Il tema centrale è il paradosso tra la ricerca da parte dell’UE di soluzioni complesse e costose, come il “Muro di Droni” proposto da Ursula Von der Leyen, per contrastare minacce aeree a basso costo, e l’esistenza di una tecnologia italiana, l’OTOMATIC, sviluppata 30 anni fa e mai prodotta in massa, che sarebbe straordinariamente efficace ed economicamente sostenibile contro la minaccia attuale. La notizia evidenzia una storica mancanza di visione strategica che ha portato a scartare un sistema d’arma superiore, oggi più rilevante che mai.

2) Perché questa notizia è importante?

Questa notizia è importante perché svela come la guerra moderna, dominata da droni a basso costo, richieda un ripensamento delle strategie di difesa. L’impiego di missili costosi contro bersagli economici è insostenibile. L’OTOMATIC, con il suo cannone da 76 mm e munizioni relativamente economiche, rappresenta un modello di difesa antiaerea efficiente e pragmatico. La sua storia è un monito sull’importanza di investire in tecnologie flessibili e un’opportunità per l’industria della difesa italiana ed europea di adottare soluzioni già mature per affrontare le sfide del presente.

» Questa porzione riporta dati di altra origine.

(** The parsed arguments [args.url], [args.language], [args.verbose]. *)
Record args : Type := { url : str; language : str; verbose : bool }.

(** How [main] ends: it returns after [print(subtitles)] (exit status 0),
    or [exit_with_error] is called.  [error_line] is the line [print_error]
    writes to standard error; what the loggers write there is not part of
    the model. *)
Inductive ending : Type :=
| Printed (stdout : str)
| Exit (code : nat) (error_line : str).

(** What [print(subtitles)] comes to: it returns, or it raises an
    exception whose [str(e)] is [message] (an encoding error, a closed
    pipe). *)
Inductive written : Type :=
| Written
| WriteFailed (message : str).

Section WithNetwork.

Variable World : Type.
Variable urlopen : str -> World -> fetched * World.
Variable extract_info : str -> str -> World -> lookup * World.
Variable urlparse : str -> url_parts.
Variable print_out : str -> World -> written * World.

(** [exit_with_error(message, exit_code)]: [Error: message] and a newline on
    standard error, then [sys.exit(exit_code)]. *)
Definition exit_with_error (message : str) (exit_code : nat) : ending :=
  Exit exit_code (lit "Error: " ++ message ++ [NL]).

(** [print(subtitles)] inside the [try] block. *)
Definition print_subtitles (subtitles : str) : M World written :=
  fun st =>
    let (r, w) := print_out subtitles (world st) in
    (r, {| world := w; opened := opened st |}).

(** [main] after argument parsing.  [extract_subtitles] raises nothing;
    [SystemExit] is not an [Exception] and leaves the [try] block; what
    [print] raises is caught by [except Exception].  A [KeyboardInterrupt]
    sent from the terminal is outside the model. *)
Definition main (a : args) : M World ending :=
  fun st =>
    if negb (validate_url urlparse (url a))
    then (exit_with_error (lit "Invalid URL format: " ++ url a) 2, st)
    else
      let (subtitles, st') :=
        extract_subtitles urlopen extract_info (_validate_url urlparse)
          (url a) (language a) st in
      if negb (truthy subtitles)
      then (exit_with_error
              (lit "No subtitles found for language '" ++ language a
               ++ lit "' at " ++ url a) 1, st')
      else
        match print_subtitles subtitles st' with
        | (Written, st'') => (Printed (subtitles ++ [NL]), st'')
        | (WriteFailed message, st'') =>
            (exit_with_error (lit "Failed to extract subtitles: " ++ message) 1,
             st'')
        end.

End WithNetwork.

End Cli.

(** ** The HTTP endpoint (api.py) *)

Module Api.

(** The outcome of a field validator: the value to store, or
    [ValueError(message)]. *)
Inductive checked (A : Type) : Type :=
| Valid (a : A)
| Invalid_field (message : str).

Arguments Valid {A} a.
Arguments Invalid_field {A} message.

(** [SubtitleRequest.validate_url] *)
Definition validate_url (urlparse : str -> url_parts) (v : str) : checked str :=
  if negb (truthy v) || negb (truthy (strip v))
  then Invalid_field (lit "URL cannot be empty")
  else if has_scheme_and_netloc (urlparse (strip v))
       then Valid (strip v)
       else Invalid_field (lit "Invalid URL format").

(** A validated request. *)
Record SubtitleRequest : Type := { url : str; language : str }.

(** What the endpoint gives: the response model (status 200) or
    [HTTPException(status_code, detail)]. *)
Inductive reply : Type :=
| SubtitleResponse (subtitles language : str)
| HTTPException (status_code : nat) (detail : str).

(** What a call inside the [try] block of the endpoint can raise. *)
Inductive raised : Type :=
| RaisedHTTP (status_code : nat) (detail : str)
| RaisedValueError (message : str)
| RaisedConnectionError
| RaisedOther.

Inductive outcome (A : Type) : Type :=
| Returned (a : A)
| Raised (e : raised).

Arguments Returned {A} a.
Arguments Raised {A} e.

Section WithNetwork.

Variable World : Type.
Variable urlopen : str -> World -> fetched * World.
Variable extract_info : str -> str -> World -> lookup * World.
Variable urlparse : str -> url_parts.

(** [run_subtitle_extraction]: the call of [extract_subtitles]; what it
    raises is logged and raised again. *)
Definition run_subtitle_extraction (video_url lang : str)
    : M World (outcome str) :=
  fun st =>
    let (text, st') :=
      extract_subtitles urlopen extract_info (_validate_url urlparse)
        video_url lang st in
    (Returned text, st').

(** [extract_subtitles_endpoint], once the API key and the request fields
    have been checked. *)
Definition extract_subtitles_endpoint (request : SubtitleRequest)
    : M World reply :=
  fun st =>
    match run_subtitle_extraction (url request) (language request) st with
    | (Returned subtitles, st') =>
        if negb (truthy subtitles) || PyStr.eqb (strip subtitles) []
        then (HTTPException 404
                (lit "No subtitles found for the provided URL in language '"
                 ++ language request ++ lit "'"), st')
        else (SubtitleResponse subtitles (language request), st')
    | (Raised (RaisedHTTP code detail), st') => (HTTPException code detail, st')
    | (Raised (RaisedValueError message), st') =>
        (HTTPException 400 (lit "Invalid request: " ++ message), st')
    | (Raised RaisedConnectionError, st') =>
        (HTTPException 500
           (lit "Network error occurred while processing the request"), st')
    | (Raised RaisedOther, st') =>
        (HTTPException 500
           (lit "An unexpected error occurred while processing the request"),
         st')
    end.

End WithNetwork.

End Api.

(** * Vocabulary of the results *)

(** ** Resolution order *)

(** The format list [_get_subtitle_from_info] downloads for a language: the
    exact key, else the first key that starts with the language and a
    hyphen, else the first key of the mapping. *)
Definition pick (subtitle_dict : catalog) (language : str)
    : option (list format_info) :=
  match dict_get subtitle_dict language with
  | Some formats => Some formats
  | None =>
      match first_variant subtitle_dict language with
      | Some formats => Some formats
      | None =>
          match subtitle_dict with
          | (_, formats) :: _ => Some formats
          | [] => None
          end
      end
  end.

Definition first_formats (d : catalog) : option (list format_info) :=
  match d with
  | (_, formats) :: _ => Some formats
  | [] => None
  end.

Fixpoint present {A : Type} (l : list (option A)) : list A :=
  match l with
  | [] => []
  | Some a :: l' => a :: present l'
  | None :: l' => present l'
  end.

(** The format lists the resolver goes through, in order: a function of the
    two mappings and the language only. *)
Definition candidates (subtitles automatic_captions : catalog) (language : str)
    : list (list format_info) :=
  present [ pick subtitles language; pick automatic_captions language;
            first_formats subtitles; first_formats automatic_captions ].

Section Attempts.

Variable World : Type.
Variable urlopen : str -> World -> fetched * World.

(** Download each format list in turn until one gives non-empty content. *)
Fixpoint try_each (lists : list (list format_info)) : M World (option str) :=
  match lists with
  | [] => fun st => (None, st)
  | formats :: rest =>
      or_else (_download_subtitle_content urlopen formats) (try_each rest)
  end.

Definition attempt (o : option (list format_info)) (next : M World (option str))
    : M World (option str) :=
  match o with
  | Some formats => or_else (_download_subtitle_content urlopen formats) next
  | None => next
  end.

End Attempts.

(** ** Download outcomes *)

(** A format the download step gets nothing from: no location, an empty
    location, or a location whose retrieval always raises. *)
Definition fails (World : Type) (urlopen : str -> World -> fetched * World)
    (f : format_info) : Prop :=
  match url f with
  | Some u => u = [] \/ forall w, fst (urlopen u w) = Failed
  | None => True
  end.

(** The locations the download step opens when every format fails. *)
Fixpoint tried (formats : list format_info) : list str :=
  match formats with
  | [] => []
  | f :: rest =>
      match url f with
      | Some (c :: u) => (c :: u) :: tried rest
      | _ => tried rest
      end
  end.

(** The location whose payload a run returned: the last one it opened. *)
Definition served_from (World : Type) (r : option str * state World)
    : option str :=
  match fst r with
  | Some _ => last (map Some (opened (snd r))) None
  | None => None
  end.

(** ** Matching *)

(** [re.search(r, s) is not None] *)
Fixpoint matches_in (r : re) (prev : option N) (s : str) : bool :=
  match match_here r prev s with
  | Some _ => true
  | None =>
      match s with
      | [] => false
      | x :: s' => matches_in r (Some x) s'
      end
  end.

Section CharProperty.

(** A property of characters that the subject satisfies everywhere. *)
Variable P : N -> Prop.

Definition caps_ok (cs : caps) : Prop := Forall (fun c => Forall P (snd c)) cs.
Lemma fold_set_names_invariant (els : list ElementInfo) :
  forall o : JSObject.t ElementInfo,
    NoDup (JSObject.keys o) ->
    Forall (fun kv => fst kv = name (snd kv)) o ->
    NoDup (JSObject.keys (fold_left (fun o el => JSObject.set (name el) el o) els o))
    /\ Forall (fun kv => fst kv = name (snd kv))
              (fold_left (fun o el => JSObject.set (name el) el o) els o).
Proof.
  induction els as [| el els IH]; intros o Hnd Hnames; [now split |].
  simpl. apply IH; [now apply set_NoDup | now apply set_Forall].
Qed.

Lemma init_names_invariant (templates : list (string * TemplateConfig)) :
  NoDup (JSObject.keys (_elements (init templates constructor)))
  /\ Forall (fun kv => fst kv = name (snd kv)) (_elements (init templates constructor)).
Proof.
  rewrite init_elements. apply fold_set_names_invariant; constructor.
Qed.

(** Every descriptor the registry enumerates is the one its own name looks
    up. *)
Lemma init_value_lookup (templates : list (string * TemplateConfig)) (el : ElementInfo) :
  In el (JSObject.values (_elements (init templates constructor))) ->
  JSObject.getOwn (name el) (_elements (init templates constructor)) = Some el.
Proof.
  intros Hin. destruct (init_names_invariant templates) as [Hnd Hnames].
  apply in_map_iff in Hin as ([k v] & <- & Hin).
  rewrite Forall_forall in Hnames. pose proof (Hnames _ Hin) as Hk. simpl in Hk.
  simpl. rewrite <- Hk. now apply getOwn_In_NoDup.
Qed.
Lemma final_message_holds_the_stream_witness :
  let pre := [EvLine (dq "{'type':'assistant','message':{'content':[{'type':'text','text':'Reading. '}]}}");
              EvLine (dq "{'type':'tool_call','subtype':'started','tool_call':{'readToolCall':{'args':{'path':'a.txt'}}}}");
              EvStderr (lit "warning")] in
  forallb (fun e => negb (is_completion e)) pre = true
  /\ Forall (line_conforms JSON.parse) pre
  /\ exists st,
       run JSON.parse (pre ++ [EvClose (Some 1%Z)]) (spawned None)
       = Returned st
       /\ content (output st)
          = match deltas (pushed st) with
            | [] => []
            | ts => [{| text := concat ts |}]
            end.
Proof.
  intros pre.
  assert (Forall (line_conforms JSON.parse) pre) as H.
  { constructor; [|constructor; [|constructor; [exact I|constructor]]].
    - right; left. exists [lit "Reading. "]. split; [vm_compute; reflexivity|].
      eexists _, _. split; [vm_compute; reflexivity|].
      split; [vm_compute; reflexivity|].
      constructor; [split; reflexivity | constructor].
    - right; right; left. split; [vm_compute; reflexivity|].
      eexists. split; [vm_compute; reflexivity|].
      constructor; [eexists; reflexivity | constructor]. }
  split; [reflexivity|]. split; [exact H|].
  exact (final_message_holds_the_stream JSON.parse None pre (Some 1%Z)
           eq_refl H).
Defined.






(** ** More of the listing parser *)

Lemma split_lines_not_nil (s : jstring) : split_lines s <> [].
Proof.
  destruct s as [|c s]; [discriminate|]. simpl.
  destruct (c =? 10); [discriminate|].
  destruct (split_lines s); discriminate.
Qed.

Lemma split_lines_app (a b : jstring) :
  split_lines (a ++ [10] ++ b) = split_lines a ++ split_lines b.
Proof.
  induction a as [|c a IH]; [reflexivity|].
  change ((c :: a) ++ [10] ++ b) with (c :: (a ++ [10] ++ b)).
  cbn [split_lines]. rewrite IH.
  destruct (c =? 10); [reflexivity|].
  pose proof (split_lines_not_nil a) as Ha.
  destruct (split_lines a) as [|l ls]; [congruence | reflexivity].
Qed.

Lemma parse_listing_app (a b : jstring) :
  parseAgentModelsOutput (a ++ [10] ++ b)
  = parseAgentModelsOutput a ++ parseAgentModelsOutput b.
Proof.
  unfold parseAgentModelsOutput. rewrite split_lines_app. apply omap_app.
Qed.

(** X19. The listing is parsed line by line: the result for two texts put
    together with a line break is the result for the first followed by the
    result for the second, in this order and with nothing merged or
    dropped; a line break at the end adds nothing. *)
Theorem parseAgentModelsOutput_app (a b : jstring) :
  parseAgentModelsOutput (a ++ [10] ++ b)
  = parseAgentModelsOutput a ++ parseAgentModelsOutput b
  /\ parseAgentModelsOutput (a ++ [10]) = parseAgentModelsOutput a
  /\ parseAgentModelsOutput [] = [].
Proof.
  assert (parseAgentModelsOutput [] = []) as H0 by reflexivity.
  assert (parseAgentModelsOutput (a ++ [10] ++ b)
          = parseAgentModelsOutput a ++ parseAgentModelsOutput b) as H1.
  { apply parse_listing_app. }
  split; [exact H1|]. split; [|exact H0].
  unfold parseAgentModelsOutput.
  replace (a ++ [10]) with (a ++ [10] ++ []) by reflexivity.
  rewrite split_lines_app, omap_app.
  change (omap parse_model_line (split_lines [])) with (@nil CursorModelDef).
  apply app_nil_r.
Qed.

Lemma re_star_lazy_Some {R} (p : N -> bool)
    (k : jstring -> jstring -> option R) (s acc : jstring) (r : R) :
  re_star_lazy p k acc s = Some r ->
  exists l s', s = l ++ s' /\ forallb p l = true /\ k (acc ++ l) s' = Some r.
Proof.
  revert acc. induction s as [|c s IH]; intros acc H; simpl in H.
  - exists [], []. rewrite (app_nil_r acc).
    destruct (k acc []) eqn:E; [|discriminate]. injection H as <-.
    repeat split.
  - destruct (k acc (c :: s)) eqn:E.
    + injection H as <-. exists [], (c :: s). rewrite (app_nil_r acc).
      repeat split. exact E.
    + destruct (p c) eqn:Ec; [|discriminate].
      destruct (IH _ H) as (l & s' & -> & Hl & Hk).
      exists (c :: l), s'. rewrite <- app_assoc in Hk.
      split; [reflexivity|]. split; [|exact Hk].
      simpl. rewrite Ec. exact Hl.
Qed.

Lemma re_plus_lazy_Some {R} (p : N -> bool)
    (k : jstring -> jstring -> option R) (s : jstring) (r : R) :
  re_plus_lazy p k s = Some r ->
  exists l s', s = l ++ s' /\ l <> [] /\ forallb p l = true
               /\ k l s' = Some r.
Proof.
  unfold re_plus_lazy, re_one. destruct s as [|c s]; [discriminate|].
  destruct (p c) eqn:Ec; [|discriminate]. intros H.
  apply re_star_lazy_Some in H as (l & s' & -> & Hl & Hk).
  exists (c :: l), s'. split; [reflexivity|]. split; [discriminate|].
  split; [|exact Hk]. simpl. rewrite Ec. exact Hl.
Qed.

(** What a match of [lineRe] is made of. *)
Lemma lineRe_exec_Some (t g1 g2 : jstring) :
  lineRe_exec t = Some (g1, g2) ->
  identifier g1
  /\ g2 <> [] /\ forallb is_dot g2 = true
  /\ exists w1 w2 m,
       t = g1 ++ w1 ++ lit "-" ++ w2 ++ g2 ++ m
       /\ blank w1 /\ blank w2
       /\ (m = [] \/ status_marker_text m).
Proof.
  unfold lineRe_exec, re_one. destruct t as [|c0 t]; [discriminate|].
  destruct (is_alnum c0) eqn:E0; [|discriminate]. intros H.
  apply re_star_Some in H as (l1 & s1 & -> & Hl1 & H).
  apply re_plus_Some in H as (w1 & s2 & -> & Hw1n & Hw1 & H).
  apply re_str_Some in H as (s3 & -> & H).
  apply re_plus_Some in H as (w2 & s4 & -> & Hw2n & Hw2 & H).
  apply re_plus_lazy_Some in H as (g & m & -> & Hgn & Hg & H).
  unfold re_opt in H.
  match type of H with
  | match ?x with _ => _ end = _ => destruct x as [r|] eqn:Em
  end.
  - injection H as ->.
    apply status_marker_Some in Em as (m' & s' & -> & Hm & He).
    apply re_end_Some in He as [-> [= <- <-]].
    split; [split; assumption|]. split; [exact Hgn|]. split; [exact Hg|].
    exists w1, w2, m'. rewrite app_nil_r. split; [reflexivity|].
    split; [split; assumption|]. split; [split; assumption|].
    right. exact Hm.
  - apply re_end_Some in H as [-> [= <- <-]].
    split; [split; assumption|]. split; [exact Hgn|]. split; [exact Hg|].
    exists w1, w2, []. split; [reflexivity|].
    split; [split; assumption|]. split; [split; assumption|].
    left. reflexivity.
Qed.

Lemma forallb_drop_while {A} (p q : A -> bool) (l : list A) :
  forallb q l = true -> forallb q (drop_while p l) = true.
Proof.
  induction l as [|x l IH]; [reflexivity|]. intros H. simpl.
  destruct (p x); [|exact H].
  simpl in H. apply andb_true_iff in H as [_ H]. apply IH. exact H.
Qed.

Lemma forallb_trim (q : N -> bool) (s : jstring) :
  forallb q s = true -> forallb q (trim s) = true.
Proof.
  intros H. unfold trim, trimEnd, trimStart.
  rewrite forallb_rev. apply forallb_drop_while. rewrite forallb_rev.
  apply forallb_drop_while. exact H.
Qed.

Lemma trim_trim (s : jstring) : trim (trim s) = trim s.
Proof.
  destruct (trim s) as [|c rest] eqn:E; [reflexivity|].
  rewrite <- E. clear c rest E.
  unfold trim, trimEnd, trimStart.
  set (a := drop_while is_white_space s).
  assert (drop_while is_white_space (rev (drop_while is_white_space (rev a)))
          = rev (drop_while is_white_space (rev a))) as ->.
  { assert (forall l, match l with
                      | x :: _ => is_white_space x = false
                      | [] => True
                      end ->
              match rev (drop_while is_white_space (rev l)) with
              | x :: _ => is_white_space x = false
              | [] => True
              end) as Hhead.
    { intros l Hl. induction l as [|x l IH] using rev_ind; [exact I|].
      rewrite rev_app_distr. simpl rev at 1. simpl app. simpl drop_while.
      destruct (is_white_space x) eqn:Ex.
      - apply IH. destruct l as [|y l]; [exact I|]. exact Hl.
      - rewrite <- (rev_involutive l). rewrite <- rev_unit.
        rewrite !rev_involutive. exact Hl. }
    assert (match a with
            | x :: _ => is_white_space x = false
            | [] => True
            end) as Ha.
    { subst a. induction s as [|x s IH]; [exact I|]. simpl.
      destruct (is_white_space x) eqn:Ex; [exact IH | exact Ex]. }
    specialize (Hhead a Ha).
    destruct (rev (drop_while is_white_space (rev a))) as [|x l];
      [reflexivity|]. simpl. rewrite Hhead. reflexivity. }
  rewrite rev_involutive. rewrite drop_while_idem. reflexivity.
Qed.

3) Quali potrebbero essere le ricadute concrete?

Le ricadute potrebbero essere significative. A livello industriale, un recupero del concetto OTOMATIC, tramite le moderne torrette “Sovraponte”, potrebbe generare importanti commesse per l’industria della difesa italiana (Leonardo), rafforzandone il ruolo in Europa. A livello strategico, dotare le forze NATO, a partire da quelle più esposte come la Polonia, di un sistema del genere fornirebbe una capacità di difesa a corto raggio credibile e a costi operativi contenuti. Infine, potrebbe innescare un cambiamento di paradigma nella difesa aerea, privilegiando sistemi basati su cannoni a munizionamento avanzato rispetto a quelli esclusivamente missilistici.